+++ Information supplied +++

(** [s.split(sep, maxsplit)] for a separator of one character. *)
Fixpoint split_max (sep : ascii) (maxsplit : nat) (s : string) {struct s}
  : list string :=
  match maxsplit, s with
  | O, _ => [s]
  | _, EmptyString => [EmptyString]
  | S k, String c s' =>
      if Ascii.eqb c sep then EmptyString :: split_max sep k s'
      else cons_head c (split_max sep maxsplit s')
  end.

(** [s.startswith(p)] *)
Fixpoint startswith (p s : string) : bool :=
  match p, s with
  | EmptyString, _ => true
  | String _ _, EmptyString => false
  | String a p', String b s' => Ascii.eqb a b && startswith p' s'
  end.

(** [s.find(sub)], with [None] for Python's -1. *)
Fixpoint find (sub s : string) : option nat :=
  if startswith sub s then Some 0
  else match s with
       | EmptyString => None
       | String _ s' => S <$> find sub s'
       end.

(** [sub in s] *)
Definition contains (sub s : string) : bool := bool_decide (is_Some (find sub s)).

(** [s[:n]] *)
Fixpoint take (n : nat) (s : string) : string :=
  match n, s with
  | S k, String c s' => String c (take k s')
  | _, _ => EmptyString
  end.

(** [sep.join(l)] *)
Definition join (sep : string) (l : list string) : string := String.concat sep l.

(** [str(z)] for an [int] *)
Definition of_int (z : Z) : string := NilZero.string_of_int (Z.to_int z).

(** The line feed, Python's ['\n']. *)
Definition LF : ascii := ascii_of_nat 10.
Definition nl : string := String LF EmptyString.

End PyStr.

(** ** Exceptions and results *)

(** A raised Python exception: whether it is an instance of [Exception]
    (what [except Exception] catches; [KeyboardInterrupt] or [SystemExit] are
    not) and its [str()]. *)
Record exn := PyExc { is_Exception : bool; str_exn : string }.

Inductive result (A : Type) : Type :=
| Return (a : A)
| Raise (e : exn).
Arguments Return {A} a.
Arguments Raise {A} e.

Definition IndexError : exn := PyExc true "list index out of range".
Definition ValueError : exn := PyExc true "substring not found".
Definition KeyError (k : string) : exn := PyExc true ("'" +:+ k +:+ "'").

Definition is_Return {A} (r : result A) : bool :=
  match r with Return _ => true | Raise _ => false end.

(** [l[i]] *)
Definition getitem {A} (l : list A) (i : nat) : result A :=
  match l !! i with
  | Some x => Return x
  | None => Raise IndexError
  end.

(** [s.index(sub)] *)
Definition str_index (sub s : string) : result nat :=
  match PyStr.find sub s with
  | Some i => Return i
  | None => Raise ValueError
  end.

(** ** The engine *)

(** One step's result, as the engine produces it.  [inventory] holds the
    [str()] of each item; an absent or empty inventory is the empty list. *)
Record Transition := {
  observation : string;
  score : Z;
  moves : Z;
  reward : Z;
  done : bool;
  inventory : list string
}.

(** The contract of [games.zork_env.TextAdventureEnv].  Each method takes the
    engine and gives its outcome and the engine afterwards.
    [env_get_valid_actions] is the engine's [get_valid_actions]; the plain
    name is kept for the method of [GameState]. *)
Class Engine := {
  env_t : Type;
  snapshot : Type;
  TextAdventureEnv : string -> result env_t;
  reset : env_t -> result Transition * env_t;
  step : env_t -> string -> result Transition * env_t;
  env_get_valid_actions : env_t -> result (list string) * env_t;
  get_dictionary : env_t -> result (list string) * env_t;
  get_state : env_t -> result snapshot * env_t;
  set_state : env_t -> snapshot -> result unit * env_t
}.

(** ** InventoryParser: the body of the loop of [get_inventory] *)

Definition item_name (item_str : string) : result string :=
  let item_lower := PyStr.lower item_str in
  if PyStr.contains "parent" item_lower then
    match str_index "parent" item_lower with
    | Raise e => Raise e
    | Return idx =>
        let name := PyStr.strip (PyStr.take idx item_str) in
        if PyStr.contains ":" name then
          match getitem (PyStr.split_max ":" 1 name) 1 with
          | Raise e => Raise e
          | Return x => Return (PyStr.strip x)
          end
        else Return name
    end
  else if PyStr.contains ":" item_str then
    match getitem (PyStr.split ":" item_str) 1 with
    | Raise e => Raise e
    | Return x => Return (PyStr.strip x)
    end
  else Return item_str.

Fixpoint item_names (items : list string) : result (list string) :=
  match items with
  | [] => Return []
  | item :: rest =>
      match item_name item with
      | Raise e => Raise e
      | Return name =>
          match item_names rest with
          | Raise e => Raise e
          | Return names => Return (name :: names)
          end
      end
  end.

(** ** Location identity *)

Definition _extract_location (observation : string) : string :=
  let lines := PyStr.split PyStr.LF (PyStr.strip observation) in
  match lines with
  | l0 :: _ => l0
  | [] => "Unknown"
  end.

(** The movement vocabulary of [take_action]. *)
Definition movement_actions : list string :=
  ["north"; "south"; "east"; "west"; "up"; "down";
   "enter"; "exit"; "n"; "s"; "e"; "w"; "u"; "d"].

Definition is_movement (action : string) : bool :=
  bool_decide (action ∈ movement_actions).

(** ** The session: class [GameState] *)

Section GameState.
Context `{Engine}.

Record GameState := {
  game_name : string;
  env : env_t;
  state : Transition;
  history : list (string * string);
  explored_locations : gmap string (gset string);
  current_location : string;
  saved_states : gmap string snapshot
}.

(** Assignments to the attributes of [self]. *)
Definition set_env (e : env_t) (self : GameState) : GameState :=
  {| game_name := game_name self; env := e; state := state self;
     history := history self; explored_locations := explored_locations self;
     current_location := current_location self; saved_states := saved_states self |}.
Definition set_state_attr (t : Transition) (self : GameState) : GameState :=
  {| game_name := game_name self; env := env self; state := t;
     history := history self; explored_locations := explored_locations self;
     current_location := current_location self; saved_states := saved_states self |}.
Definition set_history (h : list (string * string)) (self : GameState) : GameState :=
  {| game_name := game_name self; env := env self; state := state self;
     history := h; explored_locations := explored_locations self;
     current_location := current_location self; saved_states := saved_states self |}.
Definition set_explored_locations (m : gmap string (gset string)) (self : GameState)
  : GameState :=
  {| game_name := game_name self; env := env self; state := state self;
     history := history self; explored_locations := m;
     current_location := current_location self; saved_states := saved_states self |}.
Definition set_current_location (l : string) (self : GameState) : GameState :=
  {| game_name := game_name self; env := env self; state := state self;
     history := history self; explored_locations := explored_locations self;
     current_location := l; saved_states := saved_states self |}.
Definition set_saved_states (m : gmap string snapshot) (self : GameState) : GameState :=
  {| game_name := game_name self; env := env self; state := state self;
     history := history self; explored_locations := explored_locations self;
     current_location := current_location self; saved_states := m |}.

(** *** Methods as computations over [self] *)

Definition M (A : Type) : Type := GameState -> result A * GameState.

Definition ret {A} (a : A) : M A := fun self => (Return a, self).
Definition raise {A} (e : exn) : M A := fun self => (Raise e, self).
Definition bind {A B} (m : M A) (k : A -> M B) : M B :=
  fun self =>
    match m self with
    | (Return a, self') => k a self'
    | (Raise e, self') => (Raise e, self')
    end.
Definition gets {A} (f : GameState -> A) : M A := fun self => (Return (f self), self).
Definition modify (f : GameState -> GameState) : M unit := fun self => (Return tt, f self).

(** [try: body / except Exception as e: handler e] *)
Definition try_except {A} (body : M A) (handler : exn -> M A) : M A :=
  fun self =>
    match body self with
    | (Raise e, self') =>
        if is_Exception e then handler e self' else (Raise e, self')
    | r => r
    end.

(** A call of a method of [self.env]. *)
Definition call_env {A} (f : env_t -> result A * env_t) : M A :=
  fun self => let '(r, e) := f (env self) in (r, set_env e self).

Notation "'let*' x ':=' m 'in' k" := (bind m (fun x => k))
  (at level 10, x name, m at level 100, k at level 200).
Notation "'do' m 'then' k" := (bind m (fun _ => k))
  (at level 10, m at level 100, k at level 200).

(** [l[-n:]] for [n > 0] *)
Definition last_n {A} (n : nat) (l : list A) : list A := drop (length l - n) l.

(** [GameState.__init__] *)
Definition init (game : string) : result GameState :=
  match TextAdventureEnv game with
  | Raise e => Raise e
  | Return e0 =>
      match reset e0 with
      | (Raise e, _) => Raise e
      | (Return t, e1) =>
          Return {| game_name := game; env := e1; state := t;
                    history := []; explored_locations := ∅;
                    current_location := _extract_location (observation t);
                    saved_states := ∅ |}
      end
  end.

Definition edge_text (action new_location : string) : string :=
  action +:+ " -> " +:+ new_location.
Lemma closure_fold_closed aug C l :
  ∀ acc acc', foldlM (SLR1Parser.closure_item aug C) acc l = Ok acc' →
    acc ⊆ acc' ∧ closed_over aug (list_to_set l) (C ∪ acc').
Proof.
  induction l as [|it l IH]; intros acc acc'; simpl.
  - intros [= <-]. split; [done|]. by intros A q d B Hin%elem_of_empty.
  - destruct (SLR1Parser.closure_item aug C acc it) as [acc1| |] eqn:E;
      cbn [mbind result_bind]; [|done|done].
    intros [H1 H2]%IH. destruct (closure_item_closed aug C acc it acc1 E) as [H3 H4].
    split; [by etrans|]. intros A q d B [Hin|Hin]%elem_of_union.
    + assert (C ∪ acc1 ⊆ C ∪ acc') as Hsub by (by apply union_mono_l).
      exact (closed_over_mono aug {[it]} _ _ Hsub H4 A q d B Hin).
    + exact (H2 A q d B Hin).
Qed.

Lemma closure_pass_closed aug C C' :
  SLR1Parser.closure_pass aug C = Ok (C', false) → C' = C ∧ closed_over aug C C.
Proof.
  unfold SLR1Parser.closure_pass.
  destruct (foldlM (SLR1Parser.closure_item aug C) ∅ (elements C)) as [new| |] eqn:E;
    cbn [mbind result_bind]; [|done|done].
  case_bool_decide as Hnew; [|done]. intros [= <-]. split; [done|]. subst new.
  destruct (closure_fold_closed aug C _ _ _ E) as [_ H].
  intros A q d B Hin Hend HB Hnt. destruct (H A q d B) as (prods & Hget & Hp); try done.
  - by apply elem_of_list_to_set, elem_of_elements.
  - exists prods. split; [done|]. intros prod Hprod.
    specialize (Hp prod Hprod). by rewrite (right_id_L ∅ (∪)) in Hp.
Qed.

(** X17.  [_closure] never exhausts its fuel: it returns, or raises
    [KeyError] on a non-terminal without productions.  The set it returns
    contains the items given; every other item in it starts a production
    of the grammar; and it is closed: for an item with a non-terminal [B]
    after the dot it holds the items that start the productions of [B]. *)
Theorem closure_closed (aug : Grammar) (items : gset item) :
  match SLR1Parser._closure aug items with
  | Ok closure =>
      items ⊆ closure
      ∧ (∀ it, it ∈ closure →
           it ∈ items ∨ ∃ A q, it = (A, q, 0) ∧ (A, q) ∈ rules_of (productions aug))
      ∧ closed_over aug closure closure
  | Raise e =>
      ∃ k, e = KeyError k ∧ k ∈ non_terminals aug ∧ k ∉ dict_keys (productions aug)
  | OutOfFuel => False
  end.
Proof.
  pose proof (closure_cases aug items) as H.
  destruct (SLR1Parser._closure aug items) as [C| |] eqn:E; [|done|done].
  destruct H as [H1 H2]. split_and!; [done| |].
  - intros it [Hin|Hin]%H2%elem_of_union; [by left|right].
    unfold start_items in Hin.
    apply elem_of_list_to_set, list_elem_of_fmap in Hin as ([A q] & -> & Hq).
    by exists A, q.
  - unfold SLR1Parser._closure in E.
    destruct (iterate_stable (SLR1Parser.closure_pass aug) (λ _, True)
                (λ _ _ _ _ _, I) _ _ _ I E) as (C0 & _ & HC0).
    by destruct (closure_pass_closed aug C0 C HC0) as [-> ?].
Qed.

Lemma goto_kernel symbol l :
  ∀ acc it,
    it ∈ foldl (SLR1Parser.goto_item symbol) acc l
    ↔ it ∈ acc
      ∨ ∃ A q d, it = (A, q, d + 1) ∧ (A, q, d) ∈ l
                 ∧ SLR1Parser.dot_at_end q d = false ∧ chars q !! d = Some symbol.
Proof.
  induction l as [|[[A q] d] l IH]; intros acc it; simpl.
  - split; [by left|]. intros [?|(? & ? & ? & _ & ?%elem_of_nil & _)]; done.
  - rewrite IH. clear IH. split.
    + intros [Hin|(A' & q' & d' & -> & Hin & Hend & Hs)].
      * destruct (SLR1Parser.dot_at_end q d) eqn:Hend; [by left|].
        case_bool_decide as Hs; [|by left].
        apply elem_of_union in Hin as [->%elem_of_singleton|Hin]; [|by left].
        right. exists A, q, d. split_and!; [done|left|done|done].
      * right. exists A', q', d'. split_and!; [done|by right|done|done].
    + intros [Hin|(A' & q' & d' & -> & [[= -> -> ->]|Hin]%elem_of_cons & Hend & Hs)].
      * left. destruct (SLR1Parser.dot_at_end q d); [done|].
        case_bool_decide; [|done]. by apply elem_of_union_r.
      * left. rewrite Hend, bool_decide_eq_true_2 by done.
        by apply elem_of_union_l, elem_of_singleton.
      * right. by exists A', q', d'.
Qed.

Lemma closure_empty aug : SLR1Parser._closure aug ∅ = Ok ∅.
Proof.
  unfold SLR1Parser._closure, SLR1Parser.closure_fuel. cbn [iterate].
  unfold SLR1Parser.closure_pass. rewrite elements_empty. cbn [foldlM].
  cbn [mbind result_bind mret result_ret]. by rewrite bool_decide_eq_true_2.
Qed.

+++

Assignment
Nothing but a number is wanted here: how many lines of the material contain the string "exists".

Exercise solution
5